Strong and predictable cash flow, low capital expenses and high recurring revenue streams continue to attract private equity investment dollars to the insurance brokerage sector, said Phil Trem, executive vice president at MarshBerry.
In addition to traditional private equity funds, pension funds and family offices have also been keen on the insurance brokerage industry, Trem said in an interview. MarshBerry tracked some 580 brokerage deals in 2018, the highest count the company has recorded in a single year. Of those, 346 deals included private capital buyers, he said.
Combined with unannounced deals, MarshBerry estimates that the total number of insurance broker deals in 2018 could have been as high as 700. Demand remains strong while supply has not slackened, Trem said.
"We expect to see continued deals where independents are selling to the larger aggregators, as well as those private-capital backed firms finding new capital solutions to continue with their existing business models," he said.
GTCR LLC is a rare boomerang investor in AssuredPartners, having helped get the broker off the ground in 2011 before selling its equity stake to Apax Partners LLP in 2015.
The return play was a surprise to AssuredPartners, according to co-founder and CEO Jim Henderson, but it may end up being a pleasant one. The company's new and original backers will not have to familiarize themselves with the operation, and AssuredPartners can continue its pace of expansion toward its desired spot among the top 10 brokers, Henderson said in an interview.
"We want to continue to improve our organic growth. We've made very good strides to do that, and there's a commitment to do it," the CEO said. GTCR's backing will widen AssuredPartners' pipeline for larger acquisitions when they present themselves, Henderson said.
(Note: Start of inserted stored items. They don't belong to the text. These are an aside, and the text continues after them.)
(* ===== verification/Handlers.v ===== *)
(** What the request handlers of the web servers share: the effects they have
    outside the response, and the errors of a lookup. *)
From S2P Require Import Prelude Go Utils Model Store Http Client Stream Json.
Open Scope Z_scope.

(** A refresh of an SDK; a connection to a stream, opened or closed. *)
Inductive effect `{Client} :=
| ERefresh (sdkClient : SC)
| EOpen (e : connEstablished)
| EClose (e : connClosed).

(** [sdkClient, err, code := s.getSDKClient(r)]: the client, or the error and
    the status of the response *)
Definition lookup_result `{Client} : Type := SC + string * Z.

Definition err_unknown_sdk : string := "could not identify a configured SDK".
Definition err_invalid_state : string :=
  "requested SDK is in an invalid state; please check the logs for more details".

(** The end of every lookup: a client that is missing or has no configuration. *)
Definition check_client `{Client} (notFound : Z) (sdkClient : option SC) : lookup_result :=
  match sdkClient with
  | None => inr (err_unknown_sdk, notFound)
  | Some c => if negb (c_IsInValidState c) then inr (err_invalid_state, Status.InternalServerError) else inl c
  end.

(** [data, err := json.Marshal(payload); if err ... else { w.Write(data) }] *)
Definition write_json {E} `{JSONText} (payload : json) : list (op E) :=
  match json_Marshal payload with
  | Ret data => [SetHeader "Content-Type" "application/json"; Write data]
  | Fail err => Error err Status.InternalServerError
  | Panic => []
  end.

Lemma check_client_inl `{Client} n o c : check_client n o = inl c <-> o = Some c /\ c_IsInValidState c = true.
Proof.
  unfold check_client. destruct o as [c0|]; [|by split; [|intros [[=] _]]].
  destruct (c_IsInValidState c0) eqn:Hv; simpl; split.
  - by intros [= ->].
  - by intros [[= ->] _].
  - done.
  - intros [[= ->] ?]. congruence.
Qed.

(** ** A small client for the witnesses: its configuration is the number [c],
    negative before the first one is loaded; it has one flag. *)
Definition demo_eval (c : Z) (key : string) (u : option (gmap string value)) : EvalData :=
  if bool_decide (key = "flag") then
    {| d_Value := VInt c; d_VariationId := "v1"; d_Error := None; d_User := u; d_IsTargeting := true |}
  else
    {| d_Value := VNil; d_VariationId := ""; d_User := u; d_IsTargeting := false;
       d_Error := Some {| err_key_not_found := true; err_text := "key not found" |} |}.
Definition demo_client : Client := {|
  SC := Z;
  c_Eval := demo_eval;
  c_EvalAll c u := {["flag" := demo_eval c "flag" u]};
  c_Keys c := ["flag"];
  c_HasKey c key := bool_decide (key = "flag");
  c_GetCachedJson c := {| en_ConfigJson := "config " +:+ pretty c; en_ETag := "etag" +:+ pretty c;
                          en_FetchTime := 0; en_Empty := c <? 0 |};
  c_SdkKeys c := ("key", None);
  c_WebhookSigningKey c := "secret";
  c_WebhookSignatureValidFor c := 300;
  c_IsInValidState c := negb (c <? 0)
|}.

Lemma demo_client_laws : ClientLaws demo_client.
Proof.
  split; simpl.
  - intros c k u. unfold demo_eval. by case_bool_decide.
  - intros c u k d Hd. apply lookup_singleton_Some in Hd as [<- <-]. done.
  - intros c k. rewrite bool_decide_eq_true. set_solver.
  - done.
Qed.

Definition demo_registrar (c : Z) : registrar (H := demo_client) :=
  Build_registrar demo_client (fun sdkId => if bool_decide (sdkId = "sdk") then Some c else None)
    (fun sdkKey => if bool_decide (sdkKey = "key") then Some c else None).

(** A JSON text level whose only request is for [flag] by the SDK's key. *)
Definition demo_json : JSON := {| json_decode raw := Ret (VString raw) |}.
Definition demo_json_text : JSONText := {|
  json_Marshal _ := Ret "{}";
  json_members _ := Ret [("sdkKey", "key"); ("key", "flag")]
|}.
A different fund advised by Apax Partners will maintain a minority stake in the broker.
"With these two very well-capitalized [private equity] firms in back of us, we feel like if and when we need the capital to grow by larger chunks, we will," Henderson said.
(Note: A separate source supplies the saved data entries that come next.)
(* ===== verification/Proxy.v ===== *)
(** The proxy as a whole: the automatic registrar ([Registrar]) behind the
    request handlers ([CdnProxy], [Api], [Ofrep]) through the interface of
    [Manual], so that what an HTTP client is answered is a function of the
    profile the registrar has applied last. *)
From S2P Require Import Prelude Go Utils Model Log ConfigTypes Config Status Store Sdk Registrar Refresh Client Manual Http.
From S2P Require Import Stream Json Handlers.
From S2P Require CdnProxy.
Open Scope Z_scope.

Section proxy.
Context `{xxh : XXHash, cf : ConfigCatFormat, os : OS, mr : MapRange, pj : ProfileJSON, xc : ExternalCache,
          cc : ConfigCatSDK}.

(** ** What a profile says about the target of a request *)

(** the profile lists the SDK with that id, or one with that SDK key *)
Definition listed (config : ProxyConfigModel) (t : CdnProxy.target) (id : string) : Prop :=
  match t with
  | CdnProxy.ById i => i = id /\ is_Some (remote config id)
  | CdnProxy.ByKey k => k <> "" /\ exists ks, remote config id = Some ks /\ has_key_of k ks
  end.

(** the client of an SDK in the registrar *)
Definition client_of (r : autoRegistrar) (id : string) (c : client) : Prop :=
  exists l, rg_sdkClients r !! id = Some l /\ rg_heap r !! l = Some c.

Definition no_empty_key (t : CdnProxy.target) : Prop :=
  match t with CdnProxy.ByKey k => k <> "" | CdnProxy.ById _ => True end.

Lemma client_at_Some ready heap (l : nat) c :
  heap !! l = Some c -> client_at ready heap (Some l) = Some (c, ready l).
Proof. intros Hc. unfold client_at. simpl. by rewrite Hc. Qed.

(** what a registrar in step with a profile finds is the client of an SDK that the
    profile lists *)
Lemma found_listed ready r config t c :
  WF r -> (forall id, view r id = remote config id) -> index_sound r -> no_empty_key t ->
  CdnProxy.find_target (handler_registrar ready (ARegistrar r)) t = Some c ->
  exists id, listed config t id /\ client_of r id c.1 /\ cl_closed c.1 = false.
Proof.
  intros Hwf Hv Hix Ht. destruct t as [k|i]; simpl in *.
  - unfold GetSdkByKeyOrNil. destruct (rg_sdkClientsBySdkKey r !! k) as [l|] eqn:Hk; [|done].
    destruct (Hix k l Ht Hk) as (id & ks & Hl & Hks & Hhas).
    destruct (wf_open r Hwf id l Hl) as (c1 & Hc & Ho & _). rewrite (client_at_Some _ _ _ c1 Hc). intros [= <-].
    exists id. rewrite <- Hv. split; [by split; [|exists ks]|]. split; [by exists l|done].
  - unfold GetSdkOrNil. destruct (rg_sdkClients r !! i) as [l|] eqn:Hl; [|done].
    destruct (wf_open r Hwf i l Hl) as (c1 & Hc & Ho & _). rewrite (client_at_Some _ _ _ c1 Hc). intros [= <-].
    exists i. split; [split; [done|]|split; [by exists l|done]].
    rewrite <- Hv. unfold view. rewrite Hl. simpl. rewrite Hc. by eexists.
Qed.

Definition by_id (t : CdnProxy.target) : Prop := match t with CdnProxy.ById _ => True | CdnProxy.ByKey _ => False end.

(** and it finds every SDK that is listed, by its id, and by its keys when the
    index is exact *)
Lemma listed_found ready r config t id :
  WF r -> (forall id, view r id = remote config id) -> by_id t \/ index_ok r -> listed config t id ->
  is_Some (CdnProxy.find_target (handler_registrar ready (ARegistrar r)) t).
Proof.
  intros Hwf Hv Hor Hlisted.
  assert (Hcl : forall id ks, remote config id = Some ks -> exists l c, rg_sdkClients r !! id = Some l /\ rg_heap r !! l = Some c).
  { intros id' ks Hks. rewrite <- Hv in Hks. unfold view in Hks.
    destruct (rg_sdkClients r !! id') as [l|] eqn:Hl; [|done]. destruct (wf_open r Hwf id' l Hl) as (c & Hc & _). by exists l, c. }
  destruct t as [k|i]; simpl in *.
  - destruct Hor as [[]|Hix]. destruct Hlisted as (Hk & ks & Hks & Hhas). destruct (Hcl id ks Hks) as (l & c & Hl & Hc).
    assert (GetSdkByKeyOrNil k r = Some l) as ->; [|by rewrite (client_at_Some _ _ _ c Hc); eexists].
    apply (Hix k l Hk). exists id, ks. by rewrite Hv.
  - destruct Hlisted as [-> [ks Hks]]. destruct (Hcl id ks Hks) as (l & c & Hl & Hc).
    unfold GetSdkOrNil. rewrite Hl, (client_at_Some _ _ _ c Hc). by eexists.
Qed.

(** what the CDN endpoint answers to a first request, by what the registrar
    finds *)
Lemma cdn_answer s t :
  CdnProxy.well_formed_target t ->
  let rs := respond (CdnProxy.ServeHTTP s (CdnProxy.conditional_request false t "")) in
  match CdnProxy.find_target s t with
  | None => status rs = 404
  | Some c => if c_IsInValidState c
              then status rs = 200 /\ rs_Body rs = en_ConfigJson (c_GetCachedJson c)
              else status rs = 500
  end.
Proof.
  intros Ht rs. destruct (CdnProxy.find_target s t) as [c|] eqn:Hf.
  - destruct (c_IsInValidState c) eqn:Hvalid.
    + destruct (CdnProxy.ServeHTTP_serves s t false "" (c_GetCachedJson c) Ht) as (_ & _ & Hr); [by exists c|].
      rewrite bool_decide_eq_false_2 in Hr by tauto. exact Hr.
    + unfold rs, CdnProxy.ServeHTTP.
      rewrite (CdnProxy.getSDKClient_target s t) by (done || apply lookup_singleton_eq).
      rewrite Hf. unfold check_client. by rewrite Hvalid.
  - unfold rs, CdnProxy.ServeHTTP.
    rewrite (CdnProxy.getSDKClient_target s t) by (done || apply lookup_singleton_eq). by rewrite Hf.
Qed.
End proxy.

(** ** Properties *)

(** C1: the configuration files that the proxy serves are those of its profile.
    After a refresh with a new profile, the answer to a request for a
    configuration file, by SDK id or by a non-empty SDK key, is 404 or that of an
    open client of an SDK that the profile lists under that id or key: its current
    configuration with 200, or 500 while it has none. So no SDK and no key of an
    earlier profile stays visible. An SDK of the profile is found by its id in
    every case. It is found by its keys as well, when no key has moved from one
    SDK to another (in this refresh, and in the earlier ones: the index was exact);
    otherwise a listed key can be answered 404. Of the registrar before the
    refresh it is assumed that it is well-formed and that its index leads to SDKs
    that have the key; the refresh keeps both, and a start establishes them. The
    profile holds no null SDK. *)
Theorem proxy_serves_its_profile
    `{XXHash, ConfigCatFormat, OS, MapRange, ProfileJSON, ExternalCache, ConfigCatSDK}
    (conf : Config) (log : logger) (now : Z) (do : http_request -> go http_response) (r r1 : autoRegistrar)
    (config : ProxyConfigModel) (ready : nat -> CC) (t : CdnProxy.target)
    (Hconf : no_nil_sdk conf) (Hmodels : no_nil_model config) (Hwf : WF r) (Hsound : index_sound r)
    (Hget : getConfig conf do r = (Ret (Some config), r1))
    (Ht : CdnProxy.well_formed_target t) (Hkey : no_empty_key t) :
  exists r', refreshConfig conf log now do r = Ret r' /\ WF r' /\ index_sound r' /\
    let rs := respond (CdnProxy.ServeHTTP (handler_registrar ready (ARegistrar r'))
                         (CdnProxy.conditional_request false t "")) in
    ((forall id, ~ listed config t id) -> status rs = 404) /\
    (status rs <> 404 -> exists id c, listed config t id /\ client_of r' id c /\ cl_closed c = false /\
       if IsInValidState c then status rs = 200 /\ rs_Body rs = en_ConfigJson (GetCachedJson c)
       else status rs = 500) /\
    (by_id t \/ (mix_disjoint (view r) (remote config) /\ index_ok r) ->
     (exists id, listed config t id) -> status rs <> 404).
Proof.
  destruct (refresh_effect conf log now do r r1 config Hconf Hmodels Hwf Hget)
    as (r' & pub & Hr' & Hwf' & Hv & _ & _ & _ & _ & Hix & Hsound').
  exists r'. split; [done|]. split; [done|]. split; [auto|]. intros rs.
  pose proof (fun c => found_listed ready r' config t c Hwf' Hv (Hsound' Hsound) Hkey) as Hfound.
  pose proof (cdn_answer (handler_registrar ready (ARegistrar r')) t Ht) as Hans. cbv zeta in Hans. fold rs in Hans.
  pose proof (fun id => listed_found ready r' config t id Hwf' Hv) as Hlisted.
  destruct (CdnProxy.find_target _ _) as [[c cc0]|].
  - destruct (Hfound _ eq_refl) as (id & Hl & Hc & Ho). simpl in Hans.
    assert (Hne : status rs <> 404) by (destruct (IsInValidState c); [destruct Hans|]; lia).
    split; [intros Hno; by destruct (Hno id)|]. split; [|done]. intros _. by exists id, c.
  - split; [done|]. split; [by intros Hne|]. intros Hor [id Hl]. destruct (Hlisted id) as [? [=]]; [|done].
    destruct Hor as [|[]]; [by left|right; auto].
Qed.

Definition toy_configcat : ConfigCatSDK := {| CC := unit;
  GetValueDetails _ _ k := {| ed_Key := k; ed_Value := VNil; ed_VariationID := ""; ed_User := None; ed_Error := None;
    ed_MatchedPercentageOption := false; ed_MatchedTargetingRule := false |};
  GetAllValueDetails _ _ := []; GetAllKeys _ := [] |}.
Import ToyInstances.

(** SDK [a] is gone with the second profile, and [d] has come *)
Lemma proxy_serves_its_profile_witness :
  exists r', refreshConfig Toy.conf NewNullLogger 9 (Toy.served "2" "profile2") toy_registrar = Ret r' /\
    let ask t := status (respond (CdnProxy.ServeHTTP
      (@handler_registrar canonical_range toy_configcat Toy.xc (fun _ => tt) (ARegistrar r'))
      (CdnProxy.conditional_request false t ""))) in
    ask (CdnProxy.ByKey "a1") = 404 /\ ask (CdnProxy.ByKey "d1") <> 404.
Proof.
  pose proof (fun t => @proxy_serves_its_profile toy_hash toy_format Toy.os canonical_range Toy.pj Toy.xc toy_configcat
    Toy.conf NewNullLogger 9 (Toy.served "2" "profile2") toy_registrar
    (getConfig Toy.conf (Toy.served "2" "profile2") toy_registrar).2 Toy.profile2 (fun _ => tt) t
    toy_no_nil (owned_no_nil Toy.own _ toy_owned2) (proj1 toy_registrar_ok)
    (index_ok_sound _ (proj2 (proj2 toy_registrar_ok)))) as Hserves.
  destruct (Hserves (CdnProxy.ByKey "a1")) as (r' & Hr & _ & _ & Hnone & _);
    [vm_compute; reflexivity|reflexivity|discriminate|].
  destruct (Hserves (CdnProxy.ByKey "d1")) as (r2 & Hr2 & _ & _ & _ & _ & Hfound);
    [vm_compute; reflexivity|reflexivity|discriminate|].
  rewrite Hr in Hr2. injection Hr2 as <-. exists r'. split; [exact Hr|]. split.
  - apply Hnone. intros id (_ & ks & Hks & Hhas).
    pose proof (proj1 (remote_owned Toy.own Toy.profile2 id ks toy_owned2 Hks) "a1" ltac:(discriminate) Hhas) as Hid.
    rewrite <- Hid in Hks. vm_compute in Hks. discriminate Hks.
  - apply Hfound.
    + right. split; [|apply toy_registrar_ok]. apply (mix_disjoint_owner Toy.own). intros id ks [Hks|Hks].
      * apply (remote_owned Toy.own Toy.profile1); [exact toy_owned1|]. by rewrite <- (proj1 (proj2 toy_registrar_ok)).
      * apply (remote_owned Toy.own Toy.profile2); [exact toy_owned2|exact Hks].
    + exists "d". split; [discriminate|]. exists ("d1", ""). split; [vm_compute; reflexivity|by left].
Defined.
Media reports said the deal gave the broker an enterprise value of $5.1 billion; Henderson did not confirm or deny that valuation.
Wells Fargo analyst Elyse Greenspan said private equity's ongoing appetite for brokers is consistent with her outlook for strong organic growth for the sector in 2019. Her cash EPS estimates for public brokers for 2019 indicate that the group continues to hold valuation upside, Greenspan wrote in a Feb. 21 research note to clients.
While valuations have been at an all-time high, the deal market is exposed to a couple of macroeconomic sensitivities, MarshBerry's Trem said. Higher interest rates would dampen the pace of private equity purchases, as would a slowing economy.
Private equity investors often value buyouts based on how they forecast what businesses are worth in the near term, so a souring economy could discourage some of that capital, Trem said.
"When expected [economic] growth starts to slow down ... we think that may cause a little bit of a pullback on valuation," the adviser said.